Naturally, there has been a push to reduce the footprint of robotic surgery, including the number of incisions, size of incisions, and the financial and physical impact of the surgical system. However, as with most new technology, the objective merits of robotic miniaturization are still under study.

In this article, we describe current and future surgical platforms and instrumentation designed to meet the goal of minimizing the robotic surgery footprint.

 

Fewer incisions

With significantly improved patient convalescence and satisfaction transitioning from open to laparoscopic and robotic surgery, it was a reasonable assumption that fewer incisions would improve patient outcomes. Laparoendoscopic single-site surgery (LESS) was a challenge that many accepted, but few conquered. Robotic-LESS (R-LESS) promised to ease the challenge, and the initial series by Kaouk et al demonstrated improved suturing and ease of dissection with the help of the robot (BJU Int 2009; 103:366-9). However, a cross-armed technique was still required.
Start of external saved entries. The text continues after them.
(** What the stored record of a backend remembers. *)
Definition memoryOf (w : W) (k : string) : option PriorState :=
  records w !! k ≫= λ b, if decide (ownRecord b) then priorOfStatus (ab_Status b) else None.

(** The stability configuration a snapshot would use is [cfg]. *)
Definition steady (cfg : BGPStabilityConfigSpec) (w : W) : Prop :=
  ∀ sco, getOptional "get BGPStabilityConfig %q: %w" stabilityConfigName
           (@GetBGPStabilityConfig (readerOf w) stabilityConfigName) = Ok sco →
    from_option sc_Spec zeroStabilitySpec sco = cfg.

(** ** The memory a snapshot reads *)

Lemma prior_is_memory w items k :
  currentBackends W → ListBackends {[ ManagedByLabel := ManagedByValue ]} w = Ok items →
  PriorStateFromAdvertisedBackends items !! k = memoryOf w k.
Proof.
  intros Hcur Hlist. unfold memoryOf.
  assert (∀ b, b ∈ items ↔ records w !! om_Name (ab_ObjectMeta b) = Some b ∧ ownRecord b) as Hin.
  { intros b. rewrite (Hcur _ _ _ Hlist b), map_singleton_subseteq_l. done. }
  destruct (PriorStateFromAdvertisedBackends items !! k) as [p|] eqn:Hp.
  - apply PriorState_provenance in Hp as (b & [Hb Hown]%Hin & <- & Hps).
    rewrite Hb. simpl. by rewrite decide_True.
  - destruct (records w !! k) as [b|] eqn:Hb; [|done]. simpl. case_decide as Hown; [|done].
    destruct (priorOfStatus (ab_Status b)) as [p|] eqn:Hps; [|done].
    pose proof (records_named _ _ _ Hb) as Hname.
    destruct (PriorState_complete items b p) as [q Hq]; [|done|congruence].
    apply Hin. by rewrite Hname.
Qed.

(** The result of a snapshot as an evaluation of settled candidates against the memory. *)
Lemma source_inv cfg w out w1 :
  currentBackends W → steady cfg w → SourceSnapshot w = (Ok out, w1) →
  ∃ settled prior, Forall (λ c, bc_Damping c = None) settled ∧
    out = ewmaEvaluate (Now w) settled prior (visit w prior) cfg ∧
    (needsPriorState cfg = true → ∀ k, prior !! k = memoryOf w k) ∧
    (needsPriorState cfg = false → prior = ∅) ∧
    records w1 = records w ∧ Now w <= Now w1 ∧
    (∃ routes pcs authorized cm, @RIBSnapshot (ribOf w) = Ok routes ∧
       @ListBGPPeerConfigs (readerOf w) = Ok pcs ∧
       Authorize routes (allBindings pcs) = Ok authorized ∧ settled = normalizeSpec cm <$> authorized).
Proof.
  intros Hcur Hcfg Hs. simpl in Hs.
  destruct (@Snapshot _ (readerOf w) (ribOf w) ewmaDamper (Now w) (visit w) (trackerOf w))
    as [r t] eqn:Hsn. injection Hs as -> <-.
  destruct (@Snapshot_inv _ (readerOf w) (ribOf w) ewmaDamper (Now w) (visit w) (trackerOf w) out)
    as (routes & pcs & authorized & cm & prior & spec & Hr & Hp & Ha & Hout & (sco & Hsc & ->) & Hprior);
    [by rewrite Hsn|].
  rewrite (Hcfg _ Hsc) in *.
  exists (normalizeSpec cm <$> authorized), prior. split_and!; [|done| | | | |].
  - apply Forall_fmap, Forall_forall. done.
  - intros Hneed. destruct Hprior as [[? _]|(_ & items & Hi & ->)]; [congruence|].
    intros k. rewrite reader_backends in Hi. by apply prior_is_memory.
  - intros Hneed. by destruct Hprior as [[_ ->]|[? _]]; [|congruence].
  - apply tracker_records.
  - apply tracker_clock.
  - by exists routes, pcs, authorized, cm.
Qed.

(** ** The verdicts of a pass *)

Lemma reachable_any c c' cfg now st : reachable c cfg now st → reachable c' cfg now st.
Proof.
  induction 1 as [|now now' o st Hr IH Hle]; [constructor|].
  rewrite (tick_any c c'). by econstructor.
Qed.

(** The memory of a backend is filed under its name, stamped, and what a record keeps of a
    state its transition system can be in by now. *)
Definition sound (cfg : BGPStabilityConfigSpec) (now : Time) (k : string) (p : PriorState) : Prop :=
  objectName (prior_Candidate p) = k ∧ stamped (prior_Damping p) ∧
  ∃ c now' d, now' <= now ∧ reachable c cfg now' (Some d) ∧ prior_Damping p = persist d.
#[export] Instance ActiveHealthConfig_copies : Copies tActiveHealthConfig ActiveHealthConfig_DeepCopyInto.
Proof. generated. Qed.
#[export] Instance AdvertisedBackendSpec_copies : Copies tAdvertisedBackendSpec AdvertisedBackendSpec_DeepCopyInto.
Proof. generated. Qed.
#[export] Instance BackendAttributes_copies : Copies tBackendAttributes BackendAttributes_DeepCopyInto.
Proof. generated. Qed.
#[export] Instance Locality_copies : Copies tLocality Locality_DeepCopyInto.
Proof. generated. Qed.
#[export] Instance StabilityStatus_copies : Copies tStabilityStatus StabilityStatus_DeepCopyInto.
Proof. generated. Qed.
#[export] Instance AdvertisedBackendStatus_copies : Copies tAdvertisedBackendStatus AdvertisedBackendStatus_DeepCopyInto.
Proof. generated. Qed.
#[export] Instance AdvertisedBackend_copies : Copies tAdvertisedBackend AdvertisedBackend_DeepCopyInto.
Proof. generated. Qed.
#[export] Instance AdvertisedBackendList_copies : Copies tAdvertisedBackendList AdvertisedBackendList_DeepCopyInto.
Proof. generated. Qed.
#[export] Instance BackendTLSConfig_copies : Copies tBackendTLSConfig BackendTLSConfig_DeepCopyInto.
Proof. generated. Qed.
#[export] Instance BackendConfig_copies : Copies tBackendConfig BackendConfig_DeepCopyInto.
Proof. generated. Qed.
#[export] Instance BackendSelector_copies : Copies tBackendSelector BackendSelector_DeepCopyInto.
Proof. generated. Qed.
#[export] Instance LocalityLoadBalancingConfig_copies : Copies tLocalityLoadBalancingConfig LocalityLoadBalancingConfig_DeepCopyInto.
Proof. generated. Qed.
#[export] Instance LoadBalancingConfig_copies : Copies tLoadBalancingConfig LoadBalancingConfig_DeepCopyInto.
Proof. generated. Qed.
#[export] Instance OutlierDetectionConfig_copies : Copies tOutlierDetectionConfig OutlierDetectionConfig_DeepCopyInto.
Proof. generated. Qed.
#[export] Instance BGPBackendPolicySpec_copies : Copies tBGPBackendPolicySpec BGPBackendPolicySpec_DeepCopyInto.
Proof. generated. Qed.
#[export] Instance BGPBackendPolicyStatus_copies : Copies tBGPBackendPolicyStatus BGPBackendPolicyStatus_DeepCopyInto.
Proof. generated. Qed.
#[export] Instance BGPBackendPolicy_copies : Copies tBGPBackendPolicy BGPBackendPolicy_DeepCopyInto.
Proof. generated. Qed.
#[export] Instance BGPBackendPolicyList_copies : Copies tBGPBackendPolicyList BGPBackendPolicyList_DeepCopyInto.
Proof. generated. Qed.
#[export] Instance BGPGatewayClassConfigSpec_copies : Copies tBGPGatewayClassConfigSpec BGPGatewayClassConfigSpec_DeepCopyInto.
Proof. generated. Qed.
#[export] Instance BGPGatewayClassConfigStatus_copies : Copies tBGPGatewayClassConfigStatus BGPGatewayClassConfigStatus_DeepCopyInto.
Proof. generated. Qed.
#[export] Instance BGPGatewayClassConfig_copies : Copies tBGPGatewayClassConfig BGPGatewayClassConfig_DeepCopyInto.
Proof. generated. Qed.
#[export] Instance BGPGatewayClassConfigList_copies : Copies tBGPGatewayClassConfigList BGPGatewayClassConfigList_DeepCopyInto.
Proof. generated. Qed.
#[export] Instance BGPPeerAuth_copies : Copies tBGPPeerAuth BGPPeerAuth_DeepCopyInto.
Proof. generated. Qed.
#[export] Instance BGPTimers_copies : Copies tBGPTimers BGPTimers_DeepCopyInto.
Proof. generated. Qed.
#[export] Instance GracefulRestartConfig_copies : Copies tGracefulRestartConfig GracefulRestartConfig_DeepCopyInto.
Proof. generated. Qed.
#[export] Instance BGPPeer_copies : Copies tBGPPeer BGPPeer_DeepCopyInto.
Proof. generated. Qed.
#[export] Instance ClusterBinding_copies : Copies tClusterBinding ClusterBinding_DeepCopyInto.
Proof. generated. Qed.
#[export] Instance BGPPeerConfigSpec_copies : Copies tBGPPeerConfigSpec BGPPeerConfigSpec_DeepCopyInto.
Proof. generated. Qed.
#[export] Instance PeerStatus_copies : Copies tPeerStatus PeerStatus_DeepCopyInto.
Proof. generated. Qed.
#[export] Instance BGPPeerConfigStatus_copies : Copies tBGPPeerConfigStatus BGPPeerConfigStatus_DeepCopyInto.
Proof. generated. Qed.
#[export] Instance BGPPeerConfig_copies : Copies tBGPPeerConfig BGPPeerConfig_DeepCopyInto.
Proof. generated. Qed.
#[export] Instance BGPPeerConfigList_copies : Copies tBGPPeerConfigList BGPPeerConfigList_DeepCopyInto.
Proof. generated. Qed.
#[export] Instance DampeningConfig_copies : Copies tDampeningConfig DampeningConfig_DeepCopyInto.
Proof. generated. Qed.
#[export] Instance BGPStabilityConfigSpec_copies : Copies tBGPStabilityConfigSpec BGPStabilityConfigSpec_DeepCopyInto.
Proof. generated. Qed.
#[export] Instance BGPStabilityConfigStatus_copies : Copies tBGPStabilityConfigStatus BGPStabilityConfigStatus_DeepCopyInto.
Proof. generated. Qed.
#[export] Instance BGPStabilityConfig_copies : Copies tBGPStabilityConfig BGPStabilityConfig_DeepCopyInto.
Proof. generated. Qed.
#[export] Instance BGPStabilityConfigList_copies : Copies tBGPStabilityConfigList BGPStabilityConfigList_DeepCopyInto.
Proof. generated. Qed.
#[export] Instance CommunityFallbacks_copies : Copies tCommunityFallbacks CommunityFallbacks_DeepCopyInto.
Proof. generated. Qed.
#[export] Instance CommunityFieldSet_copies : Copies tCommunityFieldSet CommunityFieldSet_DeepCopyInto.
Proof. generated. Qed.
#[export] Instance CommunityMatch_copies : Copies tCommunityMatch CommunityMatch_DeepCopyInto.
Proof. generated. Qed.
#[export] Instance CommunityRule_copies : Copies tCommunityRule CommunityRule_DeepCopyInto.
Proof. generated. Qed.
#[export] Instance CommunityMapSpec_copies : Copies tCommunityMapSpec CommunityMapSpec_DeepCopyInto.
Proof. generated. Qed.
#[export] Instance CommunityMapStatus_copies : Copies tCommunityMapStatus CommunityMapStatus_DeepCopyInto.
Proof. generated. Qed.
#[export] Instance CommunityMap_copies : Copies tCommunityMap CommunityMap_DeepCopyInto.
Proof. generated. Qed.
#[export] Instance CommunityMapList_copies : Copies tCommunityMapList CommunityMapList_DeepCopyInto.
Proof. generated. Qed.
Also see -Endoscopic robotic platforms: What the future holds

Perhaps the greatest concern with early LESS and R-LESS series was whether or not the technique improved surgical outcomes. Early comparative series were small, retrospective, and non-randomized, and demonstrated non-significant clinical benefit in most outcomes, including pain(Eur Urol 2011; 59:26-45). The obvious potential benefit of improved cosmesis was most notable in younger patients undergoing surgery for benign disease (Eur Urol 2011; 60:1097-104). Ultimately, the challenge of the operation along with questionable clinical benefit led to most minimally invasive surgeons abandoning the technique.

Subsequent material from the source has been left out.